# The British Ragdoll Cat Club Show - 10th January



## ChinaBlue (Feb 3, 2008)

Is anyone going to this one? 

There are several smaller shows on at the same venue on the day (Singapuras, Korats, Asians and Rexes and Shorthair Cat Society). It is at Stoneleigh Park, Nr Coventry.


----------



## rottiesloveragdolls (Nov 2, 2007)

*Sadley im not going  have you entered?? good luck to all those who have *


----------



## Biawhiska (Mar 28, 2008)

*Yes, I will be there. :wink5:*


----------



## ChinaBlue (Feb 3, 2008)

No, I don't have any cats to show at the moment - my 8.5 year old Taz, (Grand Premier Charismagic Dreamweaver) is now retired - he did actually win BRCC's Overall Best in Show back in 2001 as a kitten! A very proud moment indeed especially for his breeders.
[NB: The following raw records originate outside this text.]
(* ===== verification/Unicode.v ===== *)
(** * Unicode conversions

    Model of [util/unicode.h] and [util/unicode.cpp]: decoding a code point
    out of an utf8 iterator, encoding one, converting whole strings between
    utf8 and utf16, validating a string.  A C string is the list of the code
    units from the pointer to the end of the buffer it points into; an
    iterator is the suffix not yet read, and reading past the end of the
    buffer is [Undefined].  The buffer written through [dst] is the list of
    the units written so far. *)
From S2P Require Import Prelude Errors.

Local Open Scope Z_scope.

(** ** The code *)

(** [enum Unicode::error] *)
Inductive error := OK | INSUFFICIENT_SPACE | INVALID_STRING.

#[export] Instance error_eq_dec : EqDecision error.
Proof. solve_decision. Defined.

Definition invalid : Z := 0xffffffff.

(** The loop over the continuation bytes; [None] is the early
    [return invalid]. *)
Fixpoint nextUtf8_loop (additionalBytes : nat) (checkEnd : bool) (c : Z)
    (it : list Z) : exec (option Z * list Z) :=
  match additionalBytes with
  | O => Done (Some c, it)
  | S n =>
      match it with
      | [] => if checkEnd then Done (None, []) else Fault Undefined
      | b :: it =>
          let next := u8 b in
          if negb (Z.land next 0xc0 =? 0x80) then Done (None, it)
          else nextUtf8_loop n checkEnd
                 (Z.lor (u32 (Z.shiftl c 6)) (Z.land next 0x3f)) it
      end
  end.

(** The private [nextUtf8(it,end,checkEnd)]; the iterator range is [it]. *)
Definition nextUtf8_impl (it : list Z) (checkEnd : bool) : exec (Z * list Z) :=
  match it with
  | [] => if checkEnd then Done (0, []) else Fault Undefined
  | b :: it =>
      let c := u8 b in
      if c <? 0x80 then Done (c, it) else
      let more (c : Z) (additionalBytes : nat) (least : Z) :=
        '(r, it) ← nextUtf8_loop additionalBytes checkEnd c it;
        match r with
        | None => Done (invalid, it)
        | Some c =>
            if c <? least then Done (invalid, it) else
            if (0xd800 <=? c) && (c <=? 0xdfff) then Done (invalid, it) else
            if 0x10ffff <? c then Done (invalid, it) else
            Done (c, it)
        end in
      if Z.land c 0xe0 =? 0xc0 then more (Z.land c 0x1f) 1%nat 0x80
      else if Z.land c 0xf0 =? 0xe0 then more (Z.land c 0x0f) 2%nat 0x800
      else if Z.land c 0xf8 =? 0xf0 then more (Z.land c 0x07) 3%nat 0x10000
      else Done (invalid, it)
  end.

(** [nextUtf8(it,end)]: the range has an end. *)
Definition nextUtf8_range (it : list Z) : exec (Z * list Z) := nextUtf8_impl it true.

(** [nextUtf8(it)]: the string is nul-terminated. *)
Definition nextUtf8 (it : list Z) : exec (Z * list Z) := nextUtf8_impl it false.

(** The macro [PUT(x)]: return from the function when [dst] is full, write
    [x] (converted to the unit type of [w] bits) and go on otherwise. *)
Definition PUT (w dstSize : Z) (x : Z) (dst : list Z)
    (k : list Z -> error * Z * list Z) : error * Z * list Z :=
  if dstSize <=? Z.of_nat (length dst)
  then (INSUFFICIENT_SPACE, Z.of_nat (length dst), dst)
  else k (dst ++ [wrapU w x]).

(** [putUtf8]: error code, bytes used, bytes written. *)
Definition putUtf8 (c dstSize : Z) : error * Z * list Z :=
  if (0xd800 <=? c) && (c <=? 0xdfff) then (INVALID_STRING, 0, []) else
  if 0x10ffff <? c then (INVALID_STRING, 0, []) else
  let PUT := PUT 8 dstSize in
  let done dst := (OK, Z.of_nat (length dst), dst) in
  if c <? 0x80 then PUT c [] done else
  let last dst := PUT (Z.lor (Z.land c 0x3f) 0x80) dst done in
  if c <? 0x800 then
    PUT (Z.lor (Z.shiftr c 6) 0xc0) [] last
  else if c <? 0x10000 then
    PUT (Z.lor (Z.shiftr c 12) 0xe0) [] (fun dst =>
    PUT (Z.lor (Z.land (Z.shiftr c 6) 0x3f) 0x80) dst last)
  else
    PUT (Z.lor (Z.shiftr c 18) 0xf0) [] (fun dst =>
    PUT (Z.lor (Z.land (Z.shiftr c 12) 0x3f) 0x80) dst (fun dst =>
    PUT (Z.lor (Z.land (Z.shiftr c 6) 0x3f) 0x80) dst last)).

(** [PUT] inside a loop that may also fault. *)
Definition PUT_loop (w dstSize : Z) (x : Z) (dst : list Z)
    (k : list Z -> exec (error * Z * list Z)) : exec (error * Z * list Z) :=
  if dstSize <=? Z.of_nat (length dst)
  then Done (INSUFFICIENT_SPACE, Z.of_nat (length dst), dst)
  else k (dst ++ [wrapU w x]).

(** [PUT(0); return make_pair(OK,length-1);] *)
Definition terminate (w dstSize : Z) (dst : list Z) : exec (error * Z * list Z) :=
  PUT_loop w dstSize 0 dst (fun dst => Done (OK, Z.of_nat (length dst) - 1, dst)).

Fixpoint utf8toutf16_loop (fuel : nat) (dstSize : Z) (src dst : list Z)
    : exec (error * Z * list Z) :=
  match fuel with
  | O => Fault OutOfFuel
  | S fuel =>
      '(c, src) ← nextUtf8 src;
      if c =? 0 then terminate 16 dstSize dst else
      if c =? invalid then Done (INVALID_STRING, Z.of_nat (length dst), dst) else
      if 0xffff <? c then
        let leadOffset := 0xd800 - Z.shiftr 0x10000 10 in
        PUT_loop 16 dstSize (leadOffset + Z.shiftr c 10) dst (fun dst =>
        PUT_loop 16 dstSize (0xdc00 + Z.land c 0x3ff) dst (fun dst =>
        utf8toutf16_loop fuel dstSize src dst))
      else PUT_loop 16 dstSize c dst (fun dst => utf8toutf16_loop fuel dstSize src dst)
  end.

(** [utf8toutf16]: every iteration reads a byte, so one more than the buffer
    is fuel enough. *)
Definition utf8toutf16 (dstSize : Z) (src : list Z) : exec (error * Z * list Z) :=
  utf8toutf16_loop (S (length src)) dstSize src [].

(** [srcu++] on an utf16 buffer *)
Definition next_unit (src : list Z) : exec (Z * list Z) :=
  match src with [] => Fault Undefined | u :: src => Done (u16 u, src) end.

Fixpoint utf16toutf8_loop (fuel : nat) (dstSize : Z) (srcu dst : list Z)
    : exec (error * Z * list Z) :=
  match fuel with
  | O => Fault OutOfFuel
  | S fuel =>
      '(c, srcu) ← next_unit srcu;
      if c =? 0 then terminate 8 dstSize dst else
      let put (c : Z) (srcu : list Z) :=
        let length := Z.of_nat (length dst) in
        let '(first, second, written) := putUtf8 c (dstSize - length) in
        let dst := dst ++ written in
        let length := length + second in
        if bool_decide (first = OK) then utf16toutf8_loop fuel dstSize srcu dst
        else Done (first, length, dst) in
      if c <? 0x80 then
        PUT_loop 8 dstSize c dst (fun dst => utf16toutf8_loop fuel dstSize srcu dst)
      else if (0xd800 <=? c) && (c <=? 0xdbff) then
        '(next, srcu) ← next_unit srcu;
        if (next <? 0xdc00) || (0xdfff <? next)
        then Done (INVALID_STRING, Z.of_nat (length dst), dst) else
        let surrogateOffset := u32 (0x10000 - Z.shiftl 0xd800 10 - 0xdc00) in
        put (u32 (Z.shiftl c 10 + next + surrogateOffset)) srcu
      else if (0xdc00 <=? c) && (c <=? 0xdfff)
      then Done (INVALID_STRING, Z.of_nat (length dst), dst)
      else put c srcu
  end.

Definition utf16toutf8 (dstSize : Z) (src : list Z) : exec (error * Z * list Z) :=
  utf16toutf8_loop (S (length src)) dstSize src [].

Fixpoint validateUtf8_loop (fuel : nat) (str iter : list Z) : exec (bool * Z) :=
  match fuel with
  | O => Fault OutOfFuel
  | S fuel =>
      '(codePoint, iter) ← nextUtf8 iter;
      let len := Z.of_nat (length str) - Z.of_nat (length iter) in
      if codePoint =? 0 then Done (true, len) else
      if codePoint =? invalid then Done (false, len) else
      validateUtf8_loop fuel str iter
  end.

(** [validateUtf8]: [iter-str] is the number of bytes read. *)
Definition validateUtf8 (str : list Z) : exec (bool * Z) :=
  validateUtf8_loop (S (length str)) str str.

(** ** The Unicode standard's encodings, as arithmetic *)

(** Scalar values: code points without the surrogates. *)
Definition scalar (c : Z) : Prop := 0 <= c <= 0x10ffff /\ ~ (0xd800 <= c <= 0xdfff).

#[export] Instance scalar_dec c : Decision (scalar c).
Proof. unfold scalar. apply _. Defined.

Definition enc8 (c : Z) : list Z :=
  if c <? 0x80 then [c]
  else if c <? 0x800 then [0xc0 + c / 64; 0x80 + c mod 64]
  else if c <? 0x10000 then
    [0xe0 + c / 4096; 0x80 + (c / 64) mod 64; 0x80 + c mod 64]
  else
    [0xf0 + c / 262144; 0x80 + (c / 4096) mod 64; 0x80 + (c / 64) mod 64; 0x80 + c mod 64].

Definition enc16 (c : Z) : list Z :=
  if c <? 0x10000 then [c]
  else [0xd800 + (c - 0x10000) / 1024; 0xdc00 + (c - 0x10000) mod 1024].

Abbreviation byte b := (0 <= b < 256).

(** What a bounded writer leaves in [dst]: everything and its nul, or as much
    of it as fits. *)
Definition bounded (dstSize : Z) (out : list Z) : error * Z * list Z :=
  if Z.of_nat (length out) <? dstSize then (OK, Z.of_nat (length out), out ++ [0])
  else (INSUFFICIENT_SPACE, Z.of_nat (Z.to_nat dstSize), take (Z.to_nat dstSize) (out ++ [0])).

(** ** Bit tests as arithmetic *)

Lemma lead1 b : byte b -> (Z.land b 0xe0 =? 0xc0) = ((0xc0 <=? b) && (b <? 0xe0)).
Proof. intros Hb. apply eqb_true_iff. revert b Hb. by apply forall_byte. Qed.
Lemma lead2 b : byte b -> (Z.land b 0xf0 =? 0xe0) = ((0xe0 <=? b) && (b <? 0xf0)).
Proof. intros Hb. apply eqb_true_iff. revert b Hb. by apply forall_byte. Qed.
Lemma lead3 b : byte b -> (Z.land b 0xf8 =? 0xf0) = ((0xf0 <=? b) && (b <? 0xf8)).
Proof. intros Hb. apply eqb_true_iff. revert b Hb. by apply forall_byte. Qed.
Lemma cont_test b : byte b -> (Z.land b 0xc0 =? 0x80) = ((0x80 <=? b) && (b <? 0xc0)).
Proof. intros Hb. apply eqb_true_iff. revert b Hb. by apply forall_byte. Qed.
Lemma land_1f b : Z.land b 0x1f = b mod 32.
Proof. by apply (land_ones_mod 5). Qed.
Lemma land_0f b : Z.land b 0x0f = b mod 16.
Proof. by apply (land_ones_mod 4). Qed.
Lemma land_07 b : Z.land b 0x07 = b mod 8.
Proof. by apply (land_ones_mod 3). Qed.
Lemma land_3f b : Z.land b 0x3f = b mod 64.
Proof. by apply (land_ones_mod 6). Qed.
Lemma land_3ff b : Z.land b 0x3ff = b mod 1024.
Proof. by apply (land_ones_mod 10). Qed.

(** Appending six bits to the code point under construction. *)
Lemma append6 c b :
  0 <= c < 2 ^ 26 -> Z.lor (u32 (Z.shiftl c 6)) (Z.land b 0x3f) = c * 64 + b mod 64.
Proof.
  intros Hc. rewrite land_3f, wrapU_small, Z.lor_comm.
  - rewrite lor_shiftl_add by (auto with lia; apply Z.mod_pos_bound; lia). lia.
  - rewrite Z.shiftl_mul_pow2; lia.
Qed.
I shall be spreading myself a bit thin as I have been asked if I could help out (probably with some table work) at the show itself, also help on The Ragdoll Rehome Group Table and if I get the chance to pop over to our friends' stall too. Ah well at least I won't be bored...lol.









_Taz - 2001_


----------



## Biawhiska (Mar 28, 2008)

Taz is lovely.


----------



## raggs (Aug 3, 2008)

Sadly we won't be at this show, we have another show the week after on 17th Jan. but i wish everyone that enters this show good luck, best wishes......chris


----------